Maurice Lévy, PDG de Publicis et premier émule français de Warren Buffet précise le « deal » : d’un côté « une contribution exceptionnelle des plus riches, des plus favorisés, des nantis », mais en échange « une profonde réforme de nos structures administratives et de nos systèmes sociaux (...) au besoin et en complément, par un programme de privatisation ». Il se félicite de la contre réforme des retraites, du non-remplacement d’un fonctionnaire sur deux partant à la retraite et veut en finir avec les biens communs et les services publics, qui échappent encore — en partie — à l’appétit des marchés.

Etienne Davignon a également été très clair sur ce « deal » : « Mon point de vue se situe exclusivement dans le contexte européen et belge de revenir à une bonne santé de la fiscalité des États. C’est à la fois une nécessité et un intérêt général, mais ça ne se produira pas sans effort. Qui doit participer à l’effort ? C’est clair : la puissance publique. (…) Elle doit faire sa part de réformes structurelles, d’économies.»

Escroquerie

Le caractère hypocrite de ces « sorties » des super riches qui réclament à cors et à cris qu’on les impose plus et la nature pour le moins limitée des sacrifices qu’ils sont prêts à consentir ont bien été mis en lumière dans le cas français.

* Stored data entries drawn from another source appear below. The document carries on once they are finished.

(** * SmartCollage: the layout engine of [src/lib/collage.ts]

    A shallow embedding of the collage layout code and of the render
    pipeline that assigns images to rectangles, followed by the helpers of
    the page and by the previous revision of the layout.

    Numbers.  A JavaScript [number] is modelled as a rational ([Q]); the
    values the code passes through [Math.floor] or [Math.round] are
    integers ([Z]).  Arithmetic on integers is exact, as it is in doubles
    below [2^53].  Where the code computes with numbers that are not
    integers, every operation is rounded to the nearest double by [fl]:
    the product that gives the main size, the scores of the row counts,
    the source window of [drawImageCover] and the cells of the previous
    revision.  The shares of [allocateCounts] are the exception: they are
    kept as exact rationals.  NaN, the infinities, overflow and underflow
    are outside the model.  [Math.log] is a parameter of the development
    ([ln]), since its value is left to the platform. *)

From Stdlib Require Import String Ascii.
From Stdlib Require Import ZArith QArith Qround Qminmax Qabs Qpower.
From Stdlib Require Import List Bool Lia Lqa Permutation Sorted.
Import ListNotations.

Local Open Scope Z_scope.

(** ** Numeric primitives *)

(** [Math.floor] *)
Definition js_floor (q : Q) : Z := Qfloor q.

(** [Math.round]: the nearest integer, halves rounded up. *)
Definition js_round (q : Q) : Z := Qfloor (q + (1 # 2)).

(** ** Doubles

    [fl q] is the double nearest to [q], a tie going to the even
    significand: 53 bits of significand and an exponent without bounds (the
    sizes and scores of a collage stay far from overflow and underflow). *)

Definition pow2 (e : Z) : Q := Qpower 2 e.

(** The exponent [e] of the last place of [q]:
    [2^52 <= |q| / 2^e < 2^53]. *)
Definition ulp_exponent (q : Q) : Z :=
  let c := Z.log2 (Z.abs (Qnum q)) - Z.log2 (Zpos (Qden q)) in
  if Qle_bool (pow2 c) (Qabs q) then c - 52 else c - 53.

(** The nearest integer, halves to the even one. *)
Definition round_even (q : Q) : Z :=
  let f := Qfloor q in
  match (q - inject_Z f ?= 1 # 2)%Q with
  | Lt => f
  | Gt => f + 1
  | Eq => if Z.even f then f else f + 1
  end.

Definition fl (q : Q) : Q :=
  if Qeq_bool q 0 then 0%Q
  else
    let e := ulp_exponent q in
    (inject_Z (round_even (q / pow2 e)) * pow2 e)%Q.

(** Half the distance between neighbouring doubles, relative to their
    size. *)
Definition eps : Q := pow2 (-53).

(** [a < b] on numbers, as a boolean. *)
Definition Qltb (a b : Q) : bool := negb (Qle_bool b a).

(** [clamp(value, min, max) = Math.min(max, Math.max(min, value))] *)
Definition clamp (value min max : Q) : Q := Qmin max (Qmax min value).

(** [clamp] at integer arguments (the main size). *)
Definition clampZ (value min max : Z) : Z := Z.min max (Z.max min value).

(** [Array.from({ length }, (_, i) => f(i))] *)
Definition array_from {A : Type} (len : Z) (f : Z -> A) : list A :=
  map (fun i => f (Z.of_nat i)) (seq 0 (Z.to_nat len)).

(** [l.length] *)
Definition len {A : Type} (l : list A) : Z := Z.of_nat (length l).

(** ** Data model *)

Record Rect : Type := mkRect {
  rect_x : Q;
  rect_y : Q;
  rect_width : Q;
  rect_height : Q
}.

(** A rectangle whose four fields are integers. *)
Definition rectZ (x y w h : Z) : Rect :=
  mkRect (inject_Z x) (inject_Z y) (inject_Z w) (inject_Z h).

Inductive RegionName : Type := Top | Right | Bottom | Left.

Record Region : Type := mkRegion {
  region_name : RegionName;
  region_rect : Rect;
  region_area : Q
}.

Record CollageLayoutOptions : Type := mkOptions {
  opt_size : Q;
  opt_mainRatio : Q;
  opt_gap : Q;
  opt_othersCount : Q
}.

Record CollageLayout : Type := mkLayout {
  layout_size : Z;
  layout_gap : Q;
  mainRect : Rect;
  ringCells : list Rect
}.

Definition RegionName_eqb (a b : RegionName) : bool :=
  match a, b with
  | Top, Top | Right, Right | Bottom, Bottom | Left, Left => true
  | _, _ => false
  end.

(** [Record<RegionName, number>] *)
Record Counts : Type := mkCounts {
  count_top : Z;
  count_right : Z;
  count_bottom : Z;
  count_left : Z
}.

Definition get_count (c : Counts) (k : RegionName) : Z :=
  match k with
  | Top => count_top c
  | Right => count_right c
  | Bottom => count_bottom c
  | Left => count_left c
  end.

Definition set_count (c : Counts) (k : RegionName) (v : Z) : Counts :=
  match k with
  | Top => mkCounts v (count_right c) (count_bottom c) (count_left c)
  | Right => mkCounts (count_top c) v (count_bottom c) (count_left c)
  | Bottom => mkCounts (count_top c) (count_right c) v (count_left c)
  | Left => mkCounts (count_top c) (count_right c) (count_bottom c) v
  end.

(** [Object.values(out).reduce((sum, v) => sum + v, 0)] *)
Definition sum_counts (c : Counts) : Z :=
  0 + count_top c + count_right c + count_bottom c + count_left c.

(** ** [distribute] *)

Definition distribute (total parts : Q) : list Z :=
  let safeParts := Z.max 1 (js_floor parts) in
  let safeTotal := Z.max 0 (js_floor total) in
  let base := safeTotal / safeParts in
  let rem := safeTotal - base * safeParts in
  array_from safeParts (fun i => base + (if i <? rem then 1 else 0)).

(** ** [computeRegions]

    [size] is an integer: the only caller passes
    [Math.max(64, Math.floor(options.size))].  [%] is the truncated
    remainder, [Z.rem].  The bounds [0.05] and [0.95] are the doubles
    nearest to these decimals, and the product [size * safeRatio] is
    rounded to a double before [Math.round] sees it. *)

Definition computeRegions (size : Z) (mainRatio : Q) : Rect * list Region :=
  let safeRatio := clamp mainRatio (fl (5 # 100)) (fl (95 # 100)) in
  let mainSize := js_round (fl (inject_Z size * safeRatio)) in
  let mainSize := clampZ mainSize 1 size in
  let mainSize :=
    if negb (Z.rem (size - mainSize) 2 =? 0) then
      let down := mainSize - 1 in
      let up := mainSize + 1 in
      if (1 <=? down) && (Z.rem (size - down) 2 =? 0) then down
      else if (up <=? size) && (Z.rem (size - up) 2 =? 0) then up
      else mainSize
    else mainSize in
  let ringT := Qmax 0 (inject_Z (size - mainSize) / 2) in
  let mainRect := mkRect ringT ringT (inject_Z mainSize) (inject_Z mainSize) in
  let top := mkRect 0 0 (inject_Z size) ringT in
  let bottom := mkRect 0 (ringT + inject_Z mainSize) (inject_Z size) ringT in
  let left := mkRect 0 ringT ringT (inject_Z mainSize) in
  let right := mkRect (ringT + inject_Z mainSize) ringT ringT (inject_Z mainSize) in
  let regions :=
    [ mkRegion Top top (rect_width top * rect_height top);
      mkRegion Right right (rect_width right * rect_height right);
      mkRegion Bottom bottom (rect_width bottom * rect_height bottom);
      mkRegion Left left (rect_width left * rect_height left) ] in
  (mainRect, regions).

(** ** [allocateCounts] *)

Record RawShare : Type := mkRaw {
  raw_name : RegionName;
  raw_exact : Q;
  raw_base : Z;
  raw_frac : Q
}.

(** [raw.sort((a, b) => b.frac - a.frac)]: a stable sort by descending
    fractional part.  [insert_by_frac a l] puts [a] in front of the first
    entry whose [frac] is not larger, so that entries with equal [frac] keep
    their input order. *)
Fixpoint insert_by_frac (a : RawShare) (l : list RawShare) : list RawShare :=
  match l with
  | [] => [a]
  | b :: l' =>
      if Qle_bool (raw_frac b) (raw_frac a) then a :: b :: l'
      else b :: insert_by_frac a l'
  end.

Definition sort_by_frac (l : list RawShare) : list RawShare :=
  fold_right insert_by_frac [] l.

(** [raw[i].base += 1] *)
Fixpoint bump_base (l : list RawShare) (i : nat) : list RawShare :=
  match l, i with
  | [], _ => []
  | r :: l', O =>
      mkRaw (raw_name r) (raw_exact r) (raw_base r + 1) (raw_frac r) :: l'
  | r :: l', S i' => r :: bump_base l' i'
  end.

(** [for (let i = 0; i < remaining; i++) raw[i % raw.length].base += 1],
    [k] iterations starting at index [i].  The loop is only reached with a
    non-empty [raw]: an empty region list has ring area 0 and returns
    before. *)
Fixpoint award (k : nat) (i : Z) (raw : list RawShare) : list RawShare :=
  match k with
  | O => raw
  | S k' => award k' (i + 1) (bump_base raw (Z.to_nat (Z.rem i (len raw))))
  end.

Definition zero_counts : Counts := mkCounts 0 0 0 0.

Definition allocateCounts (total : Q) (regions : list Region) : Counts :=
  let safeTotal := Z.max 0 (js_floor total) in
  let ringArea := fold_left (fun sum r => (sum + region_area r)%Q) regions 0%Q in
  if (safeTotal =? 0) || Qle_bool ringArea 0 then zero_counts
  else
    let raw :=
      map (fun r =>
             let exact := (region_area r / ringArea * inject_Z safeTotal)%Q in
             mkRaw (region_name r) exact (js_floor exact)
                   (exact - inject_Z (js_floor exact))%Q)
          regions in
    let used := fold_left (fun sum r => sum + raw_base r) raw 0 in
    let remaining := safeTotal - used in
    let raw := sort_by_frac raw in
    let raw := award (Z.to_nat remaining) 0 raw in
    let out :=
      fold_left (fun out r => set_count out (raw_name r) (raw_base r))
                raw zero_counts in
    let used := sum_counts out in
    if negb (used =? safeTotal) then
      let diff := safeTotal - used in
      set_count out Top (count_top out + diff)
    else out.

Section Layout.

(** [Math.log] *)
Variable ln : Q -> Q.

(** ** [computeBestRowsNoWaste] *)

(** [bestScore] starts at [Number.POSITIVE_INFINITY]: [None]. *)
Definition score_lt (score : Q) (bestScore : option Q) : bool :=
  match bestScore with
  | None => true
  | Some b => Qltb score b
  end.

(** The inner loop [for (let r = 0; r < rows; r++)], [k] iterations from
    row [r] on; [None] is [ok = false].  The quotients, the product and the
    sum of the score are doubles: each is rounded. *)
Fixpoint scoreRows (k : nat) (r : Z) (base extra width gap : Z)
    (rowHeight : Q) (score : Q) : option Q :=
  match k with
  | O => Some score
  | S k' =>
      let rowCount := base + (if r <? extra then 1 else 0) in
      let availableWidth := width - gap * (rowCount - 1) in
      if availableWidth <? rowCount then None
      else
        let cellW := fl (inject_Z availableWidth / inject_Z rowCount) in
        let aspect :=
          if Qeq_bool rowHeight 0 then 999%Q else fl (cellW / rowHeight) in
        scoreRows k' (r + 1) base extra width gap rowHeight
                  (fl (score + fl (Qabs (ln aspect) * inject_Z rowCount)))
  end.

Dans leur appel, les 16 grands patrons français indiquaient qu’ils souhaitaient participer à « l’effort national » d’austérité au travers d’une contribution calculée « dans des proportions raisonnables » afin d’éviter « la fuite des capitaux et l’évasion fiscale » — dont ils sont par ailleurs des spécialistes de haut vol, à l’image de Liliane Bettencourt de L’Oreal. Ils préconisaient ainsi un taux ridicule de 1 à 2% prélevé de manière exceptionnelle pendant deux années seulement. Leur appel a été pleinement entendu puisque la mesure prise par le gouvernement de François Fillon se limite à prélever une taxe exceptionnelle de 3% sur les revenus du travail et du capital dépassant au total 500.000 euros par an, et cela sur deux années fiscales.

Résultat : les riches ne donneront que… 200 millions d’euros en 2012. Une goutte d’eau au regard des 11 milliards d’économies annoncés. Un grain de poussière face à la récente réforme de l’impôt sur la fortune qui représente pour ces mêmes riches un cadeau d’1,8 milliards, soit presque dix fois plus que leur contribution à « l’effort national »… Un atome, enfin, au regard des richesses produites par les travailleurs/euses qu’ils ont accaparés. D’après la revue « Challenge », la fortune totale des 500 plus grands patrimoines français a augmenté de 25% en 2010, passant de 194 et à 241 milliards d’euros, soit une augmentation de 47 milliards d’euros en une seule année. (6)

Changer de cap !

Il est clair que, si le mouvement ouvrier ne réagit pas à la hauteur des enjeux, de telles mesures aussi cyniques qu’hypocrites seront prises dans d’autres pays en Europe, dont la Belgique. Dans sa « note », le formateur Elio Di Rupo envisage de procéder à ce genre d’opération « poudre aux yeux » pour mieux faire avaler l’austérité de cheval qui se prépare. La sortie de Davignon ne sert qu’à préparer le terrain dans ce sens-là également.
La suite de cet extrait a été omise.